The Yankees surpassed just about all of the outside expectations set for the season — most predicted them to be about a .500 team — and made it all the way to Game 7 of the American League Championship Series before losing to the Astros. They led the series 3-2 before managing a total of one run in Games 6 and 7, giving them only three runs in the four games in Houston.
Frustrating as that may have been, it was hard not to see the silver lining of the young core of talent the Yankees are built around. Aaron Judge, Greg Bird, Gary Sanchez and Luis Severino headline a group that gained invaluable experience by playing deep into October — and, for the most part, thriving.
“Obviously, for the young guys, it’s great to get exposure to it,” Cashman said.
And pretty much to a man in the quiet of the Yankees’ clubhouse late Saturday night, that crew already was talking about spring training 2018 and trying to finish the job.
“Getting my first chance to play in front of crowds like that, situations like that, is going to be huge for us going on,” Aaron Judge said. “We have a lot of young guys on this team, and getting as far as we did is going to be beneficial down the road for us.”
Cashman, the GM since 1998 — his contract is up at the end of the month, but he is expected to be back — frequently has said that when it comes to his club, regardless of how things may look, “I’m never comfortable.”
He added, “I think people in my chair, if you’re trying to be good at what you do, you never assume anything. My attitude’s always been, hope for the best but plan for the worst. I think that’s what people in my chair always should do. But I do think there’s a lot of exciting things that potentially could be happening going forward, but they have to play it out.”
As good as the core looks — it includes the likes of Jordan Montgomery, a rookie lefthander who stuck in the rotation after emerging late in spring training to win a spot, and Chad Green, a revelation out of the bullpen who probably will enter spring training as a rotation candidate — the franchise possesses one of the top farm systems in the sport.
As Joe Girardi, whose contract also expires at the end of the month, has said repeatedly: “There’s more coming.”

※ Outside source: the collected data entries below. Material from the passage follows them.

(* ===== verification/Rendezvous.v ===== *)
(** * No lost wakeups (proc.c: sleep, wakeup)

    The interleaving of any number of processes that wait for a condition
    with [acquire(lk); while(!cond) sleep(chan, lk); ...; release(lk)] and of
    processes that establish it with [acquire(lk); cond = 1; wakeup(chan);
    release(lk)].  Each access to a lock or to the table is one step; [sleep]
    and [wakeup] are their code, statement by statement. *)

From S2P Require Import Prelude.

(** Where a process is. *)
Inductive pc : Type :=
| Out          (* elsewhere *)
| Test         (* holds lk, at the test of the while loop *)
| SAcq         (* in sleep, before acquire(&ptable.lock) *)
| SRel         (* before release(lk) *)
| SSet         (* before proc->state = SLEEPING *)
| SSwtch       (* before the swtch of sched *)
| Asleep       (* off the CPU; the scheduler has released ptable.lock *)
| Ready        (* RUNNABLE again *)
| SBack        (* back from sched, holding ptable.lock *)
| SReacq       (* before acquire(lk) at the end of sleep *)
| Done         (* holds lk and has seen the condition *)
| WSet         (* holds lk, before cond = 1 *)
| WPt          (* in wakeup, before acquire(&ptable.lock) *)
| WWake        (* before wakeup1(chan) *)
| WRel         (* before release(&ptable.lock) *)
| WOut.        (* before release(lk) *)

#[export] Instance pc_eq_dec : EqDecision pc.
Proof. solve_decision. Defined.

Record st : Type := MkSt {
  cond : bool;
  lk : option nat;           (* the holder of lk *)
  ptl : option nat;          (* the holder of ptable.lock *)
  at_ : nat → pc
}.

(** [wakeup1]: every process asleep on the channel becomes runnable. *)
Definition wake (f : nat → pc) : nat → pc :=
  λ j, if decide (f j = Asleep) then Ready else f j.

Inductive step : st → st → Prop :=
| wait_enter c i l f :
    f i = Out → step (MkSt c None l f) (MkSt c (Some i) l (upd f i Test))
| wait_seen i k l f :
    f i = Test → step (MkSt true k l f) (MkSt true k l (upd f i Done))
| wait_sleep i k l f :
    f i = Test → step (MkSt false k l f) (MkSt false k l (upd f i SAcq))
| sleep_acquire c i k f :
    f i = SAcq → step (MkSt c k None f) (MkSt c k (Some i) (upd f i SRel))
| sleep_release c i k l f :
    f i = SRel → step (MkSt c k l f) (MkSt c None l (upd f i SSet))
| sleep_set c i k l f :
    f i = SSet → step (MkSt c k l f) (MkSt c k l (upd f i SSwtch))
| sleep_swtch c i k l f :
    f i = SSwtch → step (MkSt c k l f) (MkSt c k None (upd f i Asleep))
| sched_pick c i k f :
    f i = Ready → step (MkSt c k None f) (MkSt c k (Some i) (upd f i SBack))
| sleep_back c i k l f :
    f i = SBack → step (MkSt c k l f) (MkSt c k None (upd f i SReacq))
| sleep_reacquire c i l f :
    f i = SReacq → step (MkSt c None l f) (MkSt c (Some i) l (upd f i Test))
| wait_leave c i k l f :
    f i = Done → step (MkSt c k l f) (MkSt c None l (upd f i Out))
| wait_consume c i k l f :
    f i = Done → step (MkSt c k l f) (MkSt false None l (upd f i Out))
| set_enter c i l f :
    f i = Out → step (MkSt c None l f) (MkSt c (Some i) l (upd f i WSet))
| set_cond c i k l f :
    f i = WSet → step (MkSt c k l f) (MkSt true k l (upd f i WPt))
| wakeup_acquire c i k f :
    f i = WPt → step (MkSt c k None f) (MkSt c k (Some i) (upd f i WWake))
| wakeup_wake c i k l f :
    f i = WWake → step (MkSt c k l f) (MkSt c k l (upd (wake f) i WRel))
| wakeup_release c i k l f :
    f i = WRel → step (MkSt c k l f) (MkSt c k None (upd f i WOut))
| set_leave c i k l f :
    f i = WOut → step (MkSt c k l f) (MkSt c None l (upd f i Out)).

Definition init : st := MkSt false None None (λ _, Out).

(** The program points at which a process holds each lock. *)
Definition has_lk (p : pc) : bool :=
  match p with Test | SAcq | SRel | Done | WSet | WPt | WWake | WRel | WOut => true | _ => false end.

Definition has_ptl (p : pc) : bool :=
  match p with SRel | SSet | SSwtch | SBack | WWake | WRel => true | _ => false end.

(** Committed to sleep, still holding lk; and past its release. *)
Definition closing (p : pc) : bool := match p with SAcq | SRel => true | _ => false end.
Definition sleeping (p : pc) : bool := match p with SSet | SSwtch | Asleep => true | _ => false end.

(** A waker that has set the condition and not yet run wakeup1. *)
Definition waking (p : pc) : bool := match p with WPt | WWake => true | _ => false end.

Definition inv (s : st) : Prop :=
  (∀ i, has_lk (s.(at_) i) = true ↔ s.(lk) = Some i) ∧
  (∀ i, has_ptl (s.(at_) i) = true ↔ s.(ptl) = Some i) ∧
  (∀ i, closing (s.(at_) i) = true → s.(cond) = false) ∧
  (∀ i, sleeping (s.(at_) i) = true → s.(cond) = true → ∃ j, waking (s.(at_) j) = true).

Lemma rdv_inv_init : inv init.
Proof. split_and!; simpl; done. Qed.

Lemma wake_flags f j :
  has_lk (wake f j) = has_lk (f j) ∧ has_ptl (wake f j) = has_ptl (f j) ∧
  closing (wake f j) = closing (f j) ∧ waking (wake f j) = waking (f j) ∧
  (sleeping (wake f j) = true → has_ptl (f j) = true).
Proof. unfold wake. case_decide as E; [rewrite E|]; split_and!; try done. by destruct (f j). Qed.

(** Case on whether [j] is the process that stepped. *)
Ltac at_step i j := destruct (decide (j = i)) as [->|]; [rewrite ?upd_eq|rewrite ?upd_ne by done].

(** [o] is the process at a point where [h] holds, if there is one. *)
Definition owner (h : pc → bool) (f : nat → pc) (o : option nat) : Prop :=
  ∀ i, h (f i) = true ↔ o = Some i.

Lemma owner_step h f o i p o' :
  owner h f o →
  (h p = true → o' = Some i ∧ (h (f i) = true ∨ o = None)) →
  (h p = false → o' = if h (f i) then None else o) →
  owner h (upd f i p) o'.
Proof.
  intros Ho H1 H0 j. pose proof (Ho i). pose proof (Ho j).
  destruct (h p) eqn:Hp; [destruct (H1 eq_refl) as [-> ?]|rewrite (H0 eq_refl)]; clear H0 H1;
    destruct (h (f i)) eqn:Hi; at_step i j; rewrite ?Hp; intuition congruence.
Qed.

(** The two clauses about the condition, for a step that keeps its value. *)
Lemma cond_step (c : bool) f i p :
  (∀ j, closing (f j) = true → c = false) →
  (∀ j, sleeping (f j) = true → c = true → ∃ j', waking (f j') = true) →
  (closing p = true → c = false) →
  (sleeping p = true → sleeping (f i) = true ∨ c = false) →
  (waking (f i) = true → waking p = true) →
  (∀ j, closing (upd f i p j) = true → c = false) ∧
  (∀ j, sleeping (upd f i p j) = true → c = true → ∃ j', waking (upd f i p j') = true).
Proof.
  intros Hc Hs H1 H2 H3. split; intros j.
  - at_step i j; [done|apply Hc].
  - intros Hj Hct. assert (∃ j', waking (f j') = true) as [j' Hj'].
    { revert Hj. at_step i j; [|by intros; apply (Hs j)].
      intros Hp. destruct (H2 Hp); [by apply (Hs i)|congruence]. }
    exists j'. at_step i j'; [auto|done].
Qed.

(** A step of [wakeup1] by [i]: nobody is left asleep. *)
Lemma wake_step (c : bool) f i :
  owner has_ptl f (Some i) → (∀ j, closing (f j) = true → c = false) →
  f i = WWake →
  (∀ j, closing (upd (wake f) i WRel j) = true → c = false) ∧
  (∀ j, sleeping (upd (wake f) i WRel j) = true → c = true → ∃ j', waking (upd (wake f) i WRel j') = true).
Proof.
  intros Ho Hc Hi. split; intros j; at_step i j; [done| |done|];
    destruct (wake_flags f j) as (_ & _ & Hcl & _ & Hsl).
  - rewrite Hcl. apply Hc.
  - intros Hj%Hsl. apply Ho in Hj. congruence.
Qed.

(** A step of the waker [i], holder of lk, that sets the condition. *)
Lemma set_step f i :
  owner has_lk f (Some i) → f i = WSet →
  (∀ j, closing (upd f i WPt j) = true → true = false) ∧
  (∀ j, sleeping (upd f i WPt j) = true → true = true → ∃ j', waking (upd f i WPt j') = true).
Proof.
  intros Ho Hi. split; intros j.
  - at_step i j; [done|]. intros Hj. assert (has_lk (f j) = true) as Hl by (by destruct (f j)).
    apply Ho in Hl. congruence.
  - intros _ _. exists i. by rewrite upd_eq.
Qed.

Lemma owner_wake h f o :
  (∀ j, h (wake f j) = h (f j)) → owner h f o → owner h (wake f) o.
Proof. intros Hw Ho j. by rewrite Hw. Qed.

Ltac solve_owner Ho i H :=
  apply (owner_step _ _ _ i _ _ Ho); rewrite ?H; simpl;
  let Hi := fresh in pose proof (Ho i) as Hi; rewrite ?H in Hi; simpl in Hi; intuition congruence.

Lemma rdv_inv_step s s' : inv s → step s s' → inv s'.
Proof.
  intros (Hl & Hp & Hc & Hs) Hstep. change (owner has_lk s.(at_) s.(lk)) in Hl.
  change (owner has_ptl s.(at_) s.(ptl)) in Hp.
  enough (owner has_lk s'.(at_) s'.(lk) ∧ owner has_ptl s'.(at_) s'.(ptl) ∧
          (∀ i, closing (s'.(at_) i) = true → s'.(cond) = false) ∧
          (∀ i, sleeping (s'.(at_) i) = true → s'.(cond) = true → ∃ j, waking (s'.(at_) j) = true)) by done.
  destruct Hstep as [? i ? f H|i ? ? f H|i ? ? f H|? i ? f H|? i ? ? f H|? i ? ? f H|? i ? ? f H
    |? i ? f H|? i ? ? f H|? i ? f H|? i ? ? f H|? i ? ? f H|? i ? f H|? i k l f H|? i ? f H
    |? i k l f H|? i ? ? f H|? i ? ? f H]; simpl in *;
    try (split_and!; [solve_owner Hl i H|solve_owner Hp i H|..];
         apply cond_step; rewrite ?H; simpl; try done; pose proof (Hc i) as Hci; rewrite H in Hci; by eauto).
  - (* set_cond *) assert (k = Some i) as -> by (apply Hl; by rewrite H).
    split_and!; [solve_owner Hl i H|solve_owner Hp i H|..]; by apply set_step.
  - (* wakeup_wake *) assert (k = Some i) as -> by (apply Hl; by rewrite H).
    assert (l = Some i) as -> by (apply Hp; by rewrite H).
    assert (wake f i = WWake) as H' by (unfold wake; by rewrite H).
    assert (owner has_lk (wake f) (Some i)) as Hl' by (apply owner_wake; [apply wake_flags|done]).
    assert (owner has_ptl (wake f) (Some i)) as Hp' by (apply owner_wake; [apply wake_flags|done]).
    split_and!; [solve_owner Hl' i H'|solve_owner Hp' i H'|..]; by apply wake_step.
Qed.

Lemma rdv_inv_reach s : rtc step init s → inv s.
Proof.
  intros H. assert (∀ s0, inv s0 → rtc step s0 s → inv s) as Hgen.
  { intros s0 Hi Hr. induction Hr as [|s1 s2 s3 Hs _ IH]; [done|]. by apply IH, (rdv_inv_step s1). }
  exact (Hgen _ rdv_inv_init H).
Qed.

(** A process that holds only ptable.lock gives it back. *)
Lemma ptl_released s j :
  inv s → waking (s.(at_) j) = true →
  ∃ s', rtc step s s' ∧ (s'.(ptl) = None ∨ s'.(ptl) = Some j) ∧ s'.(at_) j = s.(at_) j ∧
        ∀ i, s.(at_) i = Asleep → s'.(at_) i = Asleep.
Proof.
  intros (Hl & Hp & _ & _) Hj. destruct s as [c k l f]; simpl in *.
  destruct l as [i|]; [|by eexists; split; [apply rtc_refl|eauto]].
  destruct (decide (i = j)) as [->|Hne]; [by eexists; split; [apply rtc_refl|eauto]|].
  assert (has_lk (f j) = true) as Hlj by (by destruct (f j)).
  assert (has_lk (f i) = false) as Hli.
  { destruct (has_lk (f i)) eqn:E; [|done]. apply Hl in E, Hlj. congruence. }
  pose proof (proj2 (Hp i) eq_refl) as Hpi.
  destruct (f i) eqn:Hfi; try done.
  - eexists. split; [eapply rtc_l; [by eapply sleep_set|]; eapply rtc_once, sleep_swtch, upd_eq|]. simpl.
    split; [by left|]. rewrite !upd_ne by done. split; [done|]. intros i0 Hi0. by at_step i i0.
  - eexists. split; [eapply rtc_once; by eapply sleep_swtch|]. simpl.
    split; [by left|]. rewrite upd_ne by done. split; [done|]. intros i0 Hi0. by at_step i i0.
  - eexists. split; [eapply rtc_once; by eapply sleep_back|]. simpl.
    split; [by left|]. rewrite upd_ne by done. split; [done|]. intros i0 Hi0.
    at_step i i0; [congruence|done].
Qed.

(** C4: no wakeup is lost.  In every interleaving, a process that sleeps while
    the condition is true has a waker that has set the condition and not yet
    run [wakeup1], and the steps that process and the holder of ptable.lock
    take from there make the sleeper runnable. *)
Theorem no_lost_wakeup s i :
  rtc step init s → s.(at_) i = Asleep → s.(cond) = true →
  (∃ j, s.(at_) j = WPt ∨ s.(at_) j = WWake) ∧
  ∃ s', rtc step s s' ∧ s'.(at_) i = Ready.
Proof.
  intros Hr Hi Hc. pose proof (rdv_inv_reach s Hr) as Hinv. pose proof Hinv as (_ & _ & _ & Hs).
  destruct (Hs i) as [j Hj]; [by rewrite Hi|done|].
  split; [exists j; destruct (s.(at_) j); (done || auto)|].
  destruct (ptl_released s j Hinv Hj) as (s1 & Hr1 & Hptl & Hj1 & Hi1). specialize (Hi1 i Hi).
  assert (∃ s2, rtc step s1 s2 ∧ s2.(at_) j = WWake ∧ s2.(at_) i = Asleep) as (s2 & Hr2 & Hj2 & Hi2).
  { destruct s1 as [c k l f]; simpl in *. rewrite <- Hj1 in Hj. destruct (f j) eqn:Hfj; try done.
    - destruct Hptl as [->| ->].
      + eexists. split; [eapply rtc_once; by eapply wakeup_acquire|]. simpl. rewrite upd_eq, upd_ne by congruence. done.
      + pose proof (rdv_inv_reach _ (transitivity Hr Hr1)) as (_ & Hp & _).
        pose proof (proj2 (Hp j) eq_refl) as Hbad. simpl in Hbad. by rewrite Hfj in Hbad.
    - eexists. split; [apply rtc_refl|]. done. }
  destruct s2 as [c k l f]; simpl in *.
  exists (MkSt c k l (upd (wake f) j WRel)). split.
  - etrans; [exact Hr1|]. etrans; [exact Hr2|]. apply rtc_once. by constructor.
  - simpl. rewrite upd_ne by congruence. unfold wake. by rewrite decide_True.
Qed.

(** Process 0 goes to sleep; process 1 then sets the condition. *)
Definition trace_end : st :=
  MkSt true (Some 1%nat) None
    (upd (upd (upd (upd (upd (upd (upd (upd (λ _, Out) 0 Test) 0 SAcq) 0 SRel) 0 SSet) 0 SSwtch) 0 Asleep) 1 WSet) 1 WPt).

Lemma trace_reach : rtc step init trace_end.
Proof.
  eapply rtc_l. { by apply (wait_enter false 0%nat). }
  eapply rtc_l. { by apply wait_sleep with (i := 0%nat). }
  eapply rtc_l. { by apply sleep_acquire with (i := 0%nat). }
  eapply rtc_l. { by apply sleep_release with (i := 0%nat). }
  eapply rtc_l. { by apply sleep_set with (i := 0%nat). }
  eapply rtc_l. { by apply sleep_swtch with (i := 0%nat). }
  eapply rtc_l. { by apply set_enter with (i := 1%nat). }
  eapply rtc_l. { by apply set_cond with (i := 1%nat). }
  apply rtc_refl.
Qed.

Lemma no_lost_wakeup_witness :
  rtc step init trace_end ∧ ∃ s', rtc step trace_end s' ∧ s'.(at_) 0%nat = Ready.
Proof.
  split; [exact trace_reach|]. exact (proj2 (no_lost_wakeup trace_end 0 trace_reach eq_refl eq_refl)).
Defined.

Some of that talent is on the cusp of the big leagues — think top infield prospects Gleyber Torres and Miguel Andujar, righthander Chance Adams and lefthander Justus Sheffield — and then there is a stock of highly regarded talent spread about the lower levels. That group includes outfielder Estevan Florial, who made Blake Rutherford expendable (he went to the White Sox as part of the David Robertson/Tommy Kahnle/Todd Frazier deal), and righthanders Domingo Acevedo, Albert Abreu and Freicer Perez.
“That system,” one opposing team executive said, “is ridiculously loaded.”
Optimistic as he may be, Cashman has been around long enough not to count on anything. There is always work to be done.
“Ultimately, the future’s never promised,” he said. “That’s why you try to do everything you can in the present, and I’m confident we did that, and looking forward to, obviously, hopefully being a part of the process as we move forward. But that’s for another day.”